這個問題對我來說,比「這個系列有沒有成功」重要很多。

因為我開始發現,我真正被吸引的不是流量。

而是那些人生原本的路徑被打斷之後,一個人究竟怎麼重新站起來、重新理解自己,然後走向另一種人生的故事。

亞倫最喜歡的球星是 Allen Iverson。

18 歲那年,他把一句話刺在手臂上:

“I am a slow walker, but I never walk backwards.”

我走得很慢,但我從來不會回頭。

車禍之後,他真的把這句話活成了自己的生命。

而我也在那次採訪裡,第一次隱約知道:

我想做的,可能不是「寫一個成功的人」。

我想靠近的是:

一個人在生命轉折裡,怎麼重新找到自己。


因為籃球,我們交流,也找到彼此的光

那時候,我在影片結尾會寫一句話:

Ball Interflow——因為籃球,我們交流,也找到彼此的光。

現在回頭看,「找到你的光」這個名字,其實早就在那裡了。

只是當時,它還只存在於一支支球員專訪裡。

還沒有變成一個部落格的名字。

更沒有變成今天的人生設計、陪伴與研究。

但那個核心動作,已經出現了:

先看見一個人。

不是先判斷他成功沒有。

不是先問這段經歷有沒有用。

而是先看見:

這個人到底經歷了什麼?

他是怎麼走到今天?

那些原本以為失敗、繞路、受傷的經驗,後來在他的人生裡變成了什麼?

我後來慢慢聽懂一句對自己很重要的話:

不是因為你成功了,我才願意看見你。

而是因為你是真實的你。


後來,我又繼續找這些故事

亞倫不是唯一一個。

那支影片發出去之後,#運動員然後呢 沒有停在那裡。

接下來幾年,我陸續訪問不同的人。

有人從球員變成帶孩子的教練。

有人因為傷病離開原本以為會走一輩子的路,後來才發現,球場上累積的能力可以在另一個領域重新長出來。
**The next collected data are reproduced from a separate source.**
(* ===== verification/Files.v ===== *)
(** * The file functions of [xapi/xapi.c]

    The functions that [__xapi] offers for files and directories, on top of the
    calls of libuv and the C library that they make.  [Uv] is those calls, on
    the state [W] of the operating system; [Posix] is what their documentation
    promises about regular files. *)

From stdpp Require Import gmap.
From S2P Require Import Prelude.

#[local] Open Scope Z_scope.

(** ** The calls

    A path is the C string without its terminator.  A file or directory is
    known by its number; negative results are errors.  [uv_fs_stat] gives the
    result, the mode and the size, [uv_fs_readdir] the number of entries read
    and the entry's name and type, [uv_fs_read] the result and the bytes. *)
Class Uv (W : Type) := {
  uv_fs_open : list Z -> Z -> Z -> W -> W * Z;
  uv_fs_close : Z -> W -> W * Z;
  uv_fs_read : Z -> Z -> W -> W * (Z * list Z);
  uv_fs_write : Z -> list Z -> W -> W * Z;
  lseek : Z -> Z -> Z -> W -> W * Z;
  uv_fs_stat : list Z -> W -> Z * Z * Z;
  uv_fs_mkdir : list Z -> Z -> W -> W * Z;
  uv_fs_opendir : list Z -> W -> W * (Z * Z);
  uv_fs_readdir : Z -> W -> W * (Z * (list Z * Z));
  uv_fs_closedir : Z -> W -> W;
}.

(** The flags of Linux. *)
Definition UV_FS_O_RDONLY : Z := 0.
Definition UV_FS_O_WRONLY : Z := 1.
Definition UV_FS_O_CREAT : Z := 64.
Definition UV_FS_O_TRUNC : Z := 512.
Definition UV_FS_O_APPEND : Z := 1024.
Definition S_IFDIR : Z := 16384.
Definition S_IFREG : Z := 32768.
Definition SEEK_CUR : Z := 1.
Definition UV_DIRENT_DIR : Z := 2.

Definition XAPI_FS_FLAG_READ : Z := 1.
Definition XAPI_FS_FLAG_WRITE : Z := 2.
Definition XAPI_FS_FLAG_CREATE : Z := 4.
Definition __XAPI_FS_ITEM_TYPE_DIR : Z := 0.
Definition __XAPI_FS_ITEM_TYPE_FILE : Z := 1.

Definition PATH_MAX : Z := 4096.
Definition FS_PATH_MAX_LEN : Z := 4096.

Definition slash : Z := 47.
Definition dot : Z := 46.

(** [snprintf("%s/%s")] into a buffer that is large enough. *)
Definition join (dir name : list Z) : list Z := dir ++ slash :: name.

(** ** Files *)

Record xfs_item := mkitem { i_type : Z; i_path : list Z; i_size : Z }.

(** The scanner: the directories that wait, and the one that is being read with
    its path. *)
Record traverser := mktraverser {
  t_stack : list (list Z); t_path : option (list Z); t_dir : option Z;
}.

Section Files.
Context {W : Type} `{Uv W}.

(** [flags] are one of the three constants; otherwise [fd] is not set. *)
Definition __fs_file_open (path : list Z) (flags mode : Z) (w : W) : option (W * Z) :=
  if decide (flags = XAPI_FS_FLAG_WRITE) then
    Some (uv_fs_open path (Z.lor (Z.lor UV_FS_O_WRONLY UV_FS_O_CREAT) UV_FS_O_APPEND) mode w)
  else if decide (flags = XAPI_FS_FLAG_READ) then Some (uv_fs_open path UV_FS_O_RDONLY mode w)
  else if decide (flags = XAPI_FS_FLAG_CREATE) then
    Some (uv_fs_open path (Z.lor (Z.lor UV_FS_O_WRONLY UV_FS_O_CREAT) UV_FS_O_TRUNC) mode w)
  else None.

Definition __fs_file_close (fd : Z) (w : W) : W * Z := uv_fs_close fd w.
Definition __fs_file_read (fd size : Z) (w : W) : W * (Z * list Z) := uv_fs_read fd (u32 size) w.
Definition __fs_file_write (fd : Z) (data : list Z) (w : W) : W * Z := uv_fs_write fd data w.
Definition __fs_file_tell (fd : Z) (w : W) : W * Z := lseek fd 0 SEEK_CUR w.

Definition __fs_dir_exist (path : list Z) (w : W) : bool :=
  let '(r, mode, _) := uv_fs_stat path w in bool_decide (r = 0 /\ Z.land mode S_IFDIR ≠ 0).
Definition __fs_file_exist (path : list Z) (w : W) : bool :=
  let '(r, mode, _) := uv_fs_stat path w in bool_decide (r = 0 /\ Z.land mode S_IFREG ≠ 0).
Definition __fs_file_size (path : list Z) (w : W) : Z :=
  let '(r, mode, size) := uv_fs_stat path w in
  if decide (r = 0 /\ Z.land mode S_IFREG ≠ 0) then size else 0.

Definition __fs_dir_maker (path : list Z) (w : W) : W * Z := uv_fs_mkdir path 493 w.

(** The directories above, from the second character on; [pre] is what lies
    before [p]. *)
Fixpoint maker_loop (pre p : list Z) (w : W) : W * Z :=
  match p with
  | [] => (w, 0)
  | c :: p =>
      if decide (c = slash) then
        if __fs_dir_exist pre w then maker_loop (pre ++ [c]) p w
        else
          let '(w, ret) := __fs_dir_maker pre w in
          if decide (ret ≠ 0) then (w, ret) else maker_loop (pre ++ [c]) p w
      else maker_loop (pre ++ [c]) p w
  end.

(** The copy in [buf] is cut at its size; [buf[len - 1]] is outside of it when
    the path is longer. *)
Definition __fs_path_maker (path : option (list Z)) (w : W) : option (W * Z) :=
  match path with
  | None | Some [] => Some (w, -1)
  | Some path =>
      if __fs_dir_exist path w then Some (w, 0)
      else if decide (Z.of_nat (length path) > PATH_MAX) then None
      else
        let buf := take (Z.to_nat (PATH_MAX - 1)) path in
        let buf := if decide (path !! (length path - 1)%nat = Some slash) then removelast buf else buf in
        let '(w, ret) := maker_loop (take 1 buf) (drop 1 buf) w in
        Some (if decide (ret = 0) then __fs_dir_maker buf w else (w, ret))
  end.

(** ** The scanner *)

Definition stack_push (path : list Z) (t : traverser) : traverser :=
  mktraverser (path :: t_stack t) (t_path t) (t_dir t).

Definition traverser_init (start_path : list Z) : traverser :=
  stack_push start_path (mktraverser [] None None).

Definition traverser_free (t : traverser) (w : W) : W :=
  match t_dir t with Some d => uv_fs_closedir d w | None => w end.

Definition is_dots (name : list Z) : bool := bool_decide (name = [dot] \/ name = [dot; dot]).

(** [fuel] bounds the entries that are skipped before the next result.  Any
    failure ends the scan as if there were nothing left. *)
Fixpoint traverser_next (fuel : nat) (t : traverser) (w : W) : option (W * (traverser * option xfs_item)) :=
  match fuel with
  | O => None
  | S fuel =>
      match t_dir t with
      | None =>
          match t_stack t with
          | [] => Some (w, (mktraverser [] None None, None))
          | path :: rest =>
              let '(w, (r, d)) := uv_fs_opendir path w in
              if decide (r < 0) then Some (w, (mktraverser rest None None, None))
              else Some (w, (mktraverser rest (Some path) (Some d), Some (mkitem __XAPI_FS_ITEM_TYPE_DIR path 0)))
          end
      | Some d =>
          let closed := mktraverser (t_stack t) None None in
          let '(w, (r, (name, type))) := uv_fs_readdir d w in
          if decide (r < 0) then Some (uv_fs_closedir d w, (closed, None))
          else if decide (r = 0) then traverser_next fuel closed (uv_fs_closedir d w)
          else if is_dots name then traverser_next fuel t w
          else
            path ← t_path t;
            let full := join path name in
            if decide (FS_PATH_MAX_LEN <= Z.of_nat (length full)) then Some (uv_fs_closedir d w, (closed, None))
            else if decide (type = UV_DIRENT_DIR) then traverser_next fuel (stack_push full t) w
            else Some (w, (t, Some (mkitem __XAPI_FS_ITEM_TYPE_FILE full (__fs_file_size full w))))
      end
  end.
End Files.

(** ** What the calls promise

    [disk] holds the contents of the regular files, [opened] the path and the
    position of each file number in use, and whether it only appends.  [healthy] says that the system has
    memory, space and permissions for what is asked, and [place] that a file
    can be made at a path: its directory is there and the path is not one
    itself. *)
Record ofile := mkofile { o_path : list Z; o_pos : Z; o_append : bool }.

Class FileView (W : Type) := {
  disk : W -> gmap (list Z) (list Z);
  opened : W -> gmap Z ofile;
  healthy : W -> Prop;
  place : W -> list Z -> Prop;
}.

Record changes {W} `{FileView W} (w w' : W) (d : gmap (list Z) (list Z)) (o : gmap Z ofile) : Prop := mkchanges {
  ch_disk : disk w' = d;
  ch_opened : opened w' = o;
  ch_healthy : healthy w';
  ch_place p : place w p -> place w' p;
}.

(** The part of [c] from [pos] on is replaced by [bs]. *)
Definition overwrite (c : list Z) (pos : Z) (bs : list Z) : list Z :=
  take (Z.to_nat pos) c ++ bs ++ drop (Z.to_nat pos + length bs) c.

Class Posix (W : Type) `{Uv W} `{FileView W} := {
  open_read w p c mode : healthy w -> disk w !! p = Some c ->
    exists w' fd, uv_fs_open p UV_FS_O_RDONLY mode w = (w', fd) /\ 0 <= fd /\ opened w !! fd = None
      /\ changes w w' (disk w) (<[fd := mkofile p 0 false]> (opened w));
  open_create w p mode : healthy w -> place w p ->
    exists w' fd, uv_fs_open p (Z.lor (Z.lor UV_FS_O_WRONLY UV_FS_O_CREAT) UV_FS_O_TRUNC) mode w = (w', fd)
      /\ 0 <= fd /\ opened w !! fd = None /\ changes w w' (<[p := []]> (disk w)) (<[fd := mkofile p 0 false]> (opened w));
  open_append w p c mode : healthy w -> disk w !! p = Some c ->
    exists w' fd, uv_fs_open p (Z.lor (Z.lor UV_FS_O_WRONLY UV_FS_O_CREAT) UV_FS_O_APPEND) mode w = (w', fd)
      /\ 0 <= fd /\ opened w !! fd = None /\ changes w w' (disk w) (<[fd := mkofile p 0 true]> (opened w));
  read_file w fd p pos c n : healthy w -> opened w !! fd = Some (mkofile p pos false) -> disk w !! p = Some c ->
    0 <= pos -> 0 <= n < 2 ^ 31 ->
    let bs := take (Z.to_nat n) (drop (Z.to_nat pos) c) in
    exists w', uv_fs_read fd n w = (w', (Z.of_nat (length bs), bs))
      /\ changes w w' (disk w) (<[fd := mkofile p (pos + Z.of_nat (length bs)) false]> (opened w));
  write_file w fd p pos c bs : healthy w -> opened w !! fd = Some (mkofile p pos false) -> disk w !! p = Some c ->
    0 <= pos <= Z.of_nat (length c) -> Z.of_nat (length bs) < 2 ^ 31 ->
    exists w', uv_fs_write fd bs w = (w', Z.of_nat (length bs))
      /\ changes w w' (<[p := overwrite c pos bs]> (disk w)) (<[fd := mkofile p (pos + Z.of_nat (length bs)) false]> (opened w));
  tell_file w fd f : healthy w -> opened w !! fd = Some f ->
    exists w', lseek fd 0 SEEK_CUR w = (w', o_pos f) /\ changes w w' (disk w) (opened w);
  close_file w fd f : healthy w -> opened w !! fd = Some f ->
    exists w' r, uv_fs_close fd w = (w', r) /\ changes w w' (disk w) (delete fd (opened w));
  stat_file w p c : healthy w -> disk w !! p = Some c ->
    exists mode, uv_fs_stat p w = (0, mode, Z.of_nat (length c)) /\ Z.land mode S_IFREG ≠ 0 /\ Z.land mode S_IFDIR = 0;
  stat_none w p : healthy w -> disk w !! p = None ->
    let '(r, mode, _) := uv_fs_stat p w in r ≠ 0 \/ Z.land mode S_IFREG = 0;
}.

(** ** A system in memory

    The smallest one that keeps the promises: numbers are given out once, every
    path is in a directory, and nothing can be listed. *)
Module MemFs.
Record memfs := mkmem { m_disk : gmap (list Z) (list Z); m_opened : gmap Z ofile; m_next : Z }.

Definition open (p : list Z) (flags _mode : Z) (w : memfs) : memfs * Z :=
  let fd := m_next w in
  let o := <[fd := mkofile p 0 (bool_decide (Z.land flags UV_FS_O_APPEND ≠ 0))]> (m_opened w) in
  match m_disk w !! p with
  | Some c =>
      (mkmem (if decide (Z.land flags UV_FS_O_TRUNC ≠ 0) then <[p := []]> (m_disk w) else m_disk w) o (fd + 1), fd)
  | None =>
      if decide (Z.land flags UV_FS_O_CREAT ≠ 0) then (mkmem (<[p := []]> (m_disk w)) o (fd + 1), fd) else (w, -2)
  end.

Definition close (fd : Z) (w : memfs) : memfs * Z := (mkmem (m_disk w) (delete fd (m_opened w)) (m_next w), 0).

Definition moved (fd : Z) (f : ofile) (n : nat) (w : memfs) : gmap Z ofile :=
  <[fd := mkofile (o_path f) (o_pos f + Z.of_nat n) (o_append f)]> (m_opened w).

Definition read (fd n : Z) (w : memfs) : memfs * (Z * list Z) :=
  match m_opened w !! fd with
  | Some f =>
      let bs := take (Z.to_nat n) (drop (Z.to_nat (o_pos f)) (default [] (m_disk w !! o_path f))) in
      (mkmem (m_disk w) (moved fd f (length bs) w) (m_next w), (Z.of_nat (length bs), bs))
  | None => (w, (-9, []))
  end.

Definition write (fd : Z) (bs : list Z) (w : memfs) : memfs * Z :=
  match m_opened w !! fd with
  | Some f =>
      let c := default [] (m_disk w !! o_path f) in
      let c := if o_append f then c ++ bs else overwrite c (o_pos f) bs in
      (mkmem (<[o_path f := c]> (m_disk w)) (moved fd f (length bs) w) (m_next w), Z.of_nat (length bs))
  | None => (w, -9)
  end.

#[global] Instance memfs_uv : Uv memfs := {
  uv_fs_open := open; uv_fs_close := close; uv_fs_read := read; uv_fs_write := write;
  lseek fd _ _ w := (w, match m_opened w !! fd with Some f => o_pos f | None => -1 end);
  uv_fs_stat p w := match m_disk w !! p with
                    | Some c => (0, S_IFREG, Z.of_nat (length c))
                    | None => (0, S_IFDIR, 0)
                    end;
  uv_fs_mkdir _ _ w := (w, 0);
  uv_fs_opendir _ w := (w, (-1, 0));
  uv_fs_readdir _ w := (w, (0, ([], 0)));
  uv_fs_closedir _ w := w;
}.

#[global] Instance memfs_view : FileView memfs := {
  disk := m_disk; opened := m_opened;
  healthy w := 0 <= m_next w /\ forall fd, m_next w <= fd -> m_opened w !! fd = None;
  place _ _ := True;
}.

Lemma numbers_ok (o : gmap Z ofile) n fd f :
  fd < n -> (forall x, n <= x -> o !! x = None) -> forall x, n <= x -> <[fd := f]> o !! x = None.
Proof. intros Hf H x Hx. rewrite lookup_insert_ne by lia. by apply H. Qed.

#[global] Instance memfs_posix : Posix memfs.
Proof.
  split; simpl; unfold open, read, write, close, moved.
  - intros w p c mode [Hn Ho] E. rewrite E. eexists _, _. split; [reflexivity|]. split; [done|].
    split; [by apply Ho|]. split; [done..| |done]. split; simpl; [lia|].
    apply numbers_ok; [lia|]. intros x Hx. apply Ho. lia.
  - intros w p mode [Hn Ho] _. exists (mkmem (<[p := []]> (m_disk w)) (<[m_next w := mkofile p 0 false]> (m_opened w)) (m_next w + 1)), (m_next w).
    split; [by destruct (m_disk w !! p)|]. split; [done|]. split; [by apply Ho|]. split; [done..| |done].
    split; simpl; [lia|]. apply numbers_ok; [lia|]. intros x Hx. apply Ho. lia.
  - intros w p c mode [Hn Ho] E. rewrite E. eexists _, _. split; [reflexivity|]. split; [done|].
    split; [by apply Ho|]. split; [done..| |done]. split; simpl; [lia|].
    apply numbers_ok; [lia|]. intros x Hx. apply Ho. lia.
  - intros w fd p pos c n [Hn Ho] Hf E Hp Hb. rewrite Hf. simpl. rewrite E. simpl. eexists. split; [reflexivity|].
    split; [done..| |done]. split; [done|]. apply numbers_ok; [|done]. destruct (decide (fd < m_next w)) as [|Hx]; [done|].
    rewrite Ho in Hf by lia. done.
  - intros w fd p pos c bs [Hn Ho] Hf E Hp Hb. rewrite Hf. simpl. rewrite E. simpl. eexists. split; [reflexivity|].
    split; [done..| |done]. split; [done|]. apply numbers_ok; [|done]. destruct (decide (fd < m_next w)) as [|Hx]; [done|].
    rewrite Ho in Hf by lia. done.
  - intros w fd f Hw Hf. rewrite Hf. eexists. split; [reflexivity|]. by split.
  - intros w fd f [Hn Ho] Hf. eexists _, _. split; [reflexivity|]. split; [done..| |done]. split; [done|].
    simpl. intros x Hx. rewrite lookup_delete_None. right. by apply Ho.
  - intros w p c _ E. rewrite E. eexists. split; [reflexivity|]. done.
  - intros w p _ E. rewrite E. by right.
Qed.
End MemFs.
有人從板凳球員開始,把自己的學習過程拍成影片,最後建立起自己的內容與社群。

也有人繞了一大圈,最後又回到運動現場,成為教練、教師,站到當年曾經有人陪伴自己的位置上。

那時候,我還沒有「生涯建構」。

沒有「轉化學習」。

沒有「Life Design」。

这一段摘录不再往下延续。